6.º A norma ou princípio constitucional considerado violado foi o princípio constitucional da igualdade, consagrado no artigo 13.º CRP, assim também violado - com esta indicação se cumprindo o primeiro pressuposto do artigo 75.º-A, n.º 2, da mesma Lei 28/82.

7.º A peça processual em que a recorrente oportunamente suscitou a dita questão de inconstitucionalidade foi a da citada reclamação, formulada esta nos termos do artigo 688.º do CPC, renovadamente suscitada, como tendo havido omissão de pronúncia sobre ela, no subsequente requerimento de arguição de nulidade da primeira decisão do Exmo. Sr. Juiz Desembargador Presidente do Tribunal da Relação do Porto - com esta indicação se cumprindo também o segundo pressuposto do artigo 75.º-A, n.º 2, da mesma Lei 28/82.

8.º A questão processual suscitada está na sede da legitimidade, existindo esta se a interpretação feita pela decisão recorrida for considerada inconstitucional, como se sustenta - pelo que, sob pena de se denegar a possibilidade de apreciação da constitucionalidade em causa, a requerente tem legitimidade para o presente recurso.

9.º Atrás se fez uma exaustiva interpretação do citado artigo 123.º da Lei 147/99, de 1 de Setembro (LPCJP), na parte em que este confere legitimidade a quem detenha a 'guarda de facto' do menor (seu n.º 2).

10.º O Tribunal recorrido fez uma interpretação restritiva daquela norma, denegando legitimidade para recorrer à ora recorrente, com o fundamento em que, tendo esta a guarda da menor conferida por decisão judicial, isso significava que não tinha a sua guarda de facto.

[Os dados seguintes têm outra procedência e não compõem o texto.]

Definition ending {A : Type} (r : list action * outcome A * quorum) : outcome A :=
  snd (fst r).

Definition quorum_after {A : Type} (r : list action * outcome A * quorum) : quorum :=
  snd r.

(** *** The heartbeat *)

Variables needs_new_leader we_are_the_leader : quorum -> bool.
Variables handshake_starts reset_state elect_leader_starts
          announce_leadership_starts : quorum -> quorum.

(** [paxos::configuration::heartbeat_interval], in milliseconds. *)
Variable heartbeat_interval : Z.

(** [protocol::heartbeat] *)
Definition heartbeat : M unit :=
  call handshake_starts handshake_start ;;
  new_leader <- ask needs_new_leader ;;
  (if new_leader
   then call reset_state quorum_reset_state ;;
        call elect_leader_starts elect_leader_start
   else ret tt) ;;
  leader <- ask we_are_the_leader ;;
  (if leader
   then call announce_leadership_starts announce_leadership_start
   else ret tt) ;;
  perform (heartbeat_timer_expires_from_now heartbeat_interval) ;;
  perform heartbeat_timer_async_wait.

(** [protocol::bootstrap] *)
Definition bootstrap : M unit := heartbeat.

(** *** Commands *)

Variable order : byte_order.

(** [command::to_string] and [command::from_string] are not part of the
    given sources. *)
Variable to_string : command -> std_string.
Variable from_string : std_string -> command.
(** * SimpleRaytracer: the ray/sphere intersection, the scatter rules and the
    recursive integrator of [src/main.cpp], embedded in Rocq.

    Numbers are IEEE-754 binary floats as the program has them: [f32] is
    binary32 and [f64] is binary64, both through the Standard Library's
    executable specification [SpecFloat] (round to nearest, ties to even).
    Every C++ floating-point operator is one rounded operation of its
    operand type; an [int] operand is first converted to that type.

    [rand()] is modelled by a finite tape of its successive results; the
    effects of the program (drawing from the tape, a failed [assert], the
    unbounded rejection loop) live in the small monad [M]. *)

From Stdlib Require Import ZArith List Bool Lia Permutation.
From Stdlib Require Import Floats.SpecFloat.
Import ListNotations.

(** ** Binary floating point *)

Definition f32 := spec_float.
Definition f64 := spec_float.

Module F32.
Definition prec : Z := 24.
Definition emax : Z := 128.
Definition of_Z (n : Z) : f32 := binary_normalize prec emax n 0 false.
Definition opp : f32 -> f32 := SFopp.
Definition add : f32 -> f32 -> f32 := SFadd prec emax.
Definition sub : f32 -> f32 -> f32 := SFsub prec emax.
Definition mul : f32 -> f32 -> f32 := SFmul prec emax.
Definition div : f32 -> f32 -> f32 := SFdiv prec emax.
Definition ltb : f32 -> f32 -> bool := SFltb.
Definition leb : f32 -> f32 -> bool := SFleb.
Definition eqb : f32 -> f32 -> bool := SFeqb.
(** The value of a decimal literal [n/d] written in the source with an [f]
    suffix: the binary32 number nearest to the quotient. *)
Definition lit (n d : Z) : f32 := div (of_Z n) (of_Z d).
(** [(f32)x] for a binary64 [x]. *)
Definition of_f64 (x : f64) : f32 :=
  match x with
  | S754_finite s m e => binary_normalize prec emax (cond_Zopp s (Zpos m)) e s
  | _ => x
  end.
End F32.

Module F64.
Definition prec : Z := 53.
Definition emax : Z := 1024.
Definition of_Z (n : Z) : f64 := binary_normalize prec emax n 0 false.
Definition opp : f64 -> f64 := SFopp.
Definition add : f64 -> f64 -> f64 := SFadd prec emax.
Definition sub : f64 -> f64 -> f64 := SFsub prec emax.
Definition mul : f64 -> f64 -> f64 := SFmul prec emax.
Definition div : f64 -> f64 -> f64 := SFdiv prec emax.
Definition ltb : f64 -> f64 -> bool := SFltb.
(** [sqrt] of the C library, correctly rounded. *)
Definition sqrt : f64 -> f64 := SFsqrt prec emax.
(** The implicit conversion of a binary32 argument to [double]; it is exact. *)
Definition of_f32 (x : f32) : f64 :=
  match x with
  | S754_finite s m e => binary_normalize prec emax (cond_Zopp s (Zpos m)) e s
  | _ => x
  end.
End F64.

Declare Scope f32_scope.
Delimit Scope f32_scope with f32.
Bind Scope f32_scope with f32.
Notation "a + b" := (F32.add a b) : f32_scope.
Notation "a - b" := (F32.sub a b) : f32_scope.
Notation "a * b" := (F32.mul a b) : f32_scope.
Notation "a / b" := (F32.div a b) : f32_scope.
Notation "- a" := (F32.opp a) : f32_scope.
Notation "a <? b" := (F32.ltb a b) : f32_scope.
Notation "a <=? b" := (F32.leb a b) : f32_scope.
Notation "a =? b" := (F32.eqb a b) : f32_scope.
Notation "a >? b" := (F32.ltb b a) : f32_scope.
Local Open Scope f32_scope.

(** [(f32)sqrt(x)] for a binary32 [x]: the argument is promoted to [double],
    the root taken there, and the result cast back. *)
Definition sqrt_f32 (x : f32) : f32 := F32.of_f64 (F64.sqrt (F64.of_f32 x)).

Definition f0 : f32 := F32.of_Z 0.
Definition f1 : f32 := F32.of_Z 1.
Definition f2 : f32 := F32.of_Z 2.

(** ** Vectors and colours ([types.h])

    [types.h] is not among the sources. *)

(** Modelled from the spec: [v3f] of [types.h], the "Vector3" triple of
    floating-point components with its component-wise operators. *)
Record v3f := mk_v3f { x : f32; y : f32; z : f32 }.

(** Modelled from the spec: [v4f] of [types.h], the colour. [main.cpp] only
    ever gives and combines the three channels red, green and blue (the
    [COLOUR_] macros pass three arguments); the fourth component of the
    quadruple is never read or written by the code of [src/] and is left out. *)
Record v4f := mk_v4f { r : f32; g : f32; b : f32 }.

Module V3.
(** [v3f()] *)
Definition zero : v3f := mk_v3f f0 f0 f0.
Definition add (u v : v3f) : v3f := mk_v3f (x u + x v) (y u + y v) (z u + z v).
Definition sub (u v : v3f) : v3f := mk_v3f (x u - x v) (y u - y v) (z u - z v).
Definition opp (u : v3f) : v3f := mk_v3f (- x u) (- y u) (- z u).
(** [v*s] and [s*v] *)
Definition scale (u : v3f) (s : f32) : v3f := mk_v3f (x u * s) (y u * s) (z u * s).
Definition lscale (s : f32) (u : v3f) : v3f := mk_v3f (s * x u) (s * y u) (s * z u).
Definition divs (u : v3f) (s : f32) : v3f := mk_v3f (x u / s) (y u / s) (z u / s).
End V3.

11.º Deste modo, o presente recurso tem por fundamento que aquela interpretação restritiva dada pelo tribunal a quo ao artigo 123.º da LPCJP é inconstitucional, por violação do princípio da igualdade e do artigo 13.º da CRP.

12.º Com base nesse artigo, a Obra da Nossa Senhora das Candeias recorreu da decisão do Tribunal de Menores e de Família do Porto que ordenou a transferência para outra instituição da Maria Teresa, menor que tinha sido entregue à Obra por aquele Tribunal.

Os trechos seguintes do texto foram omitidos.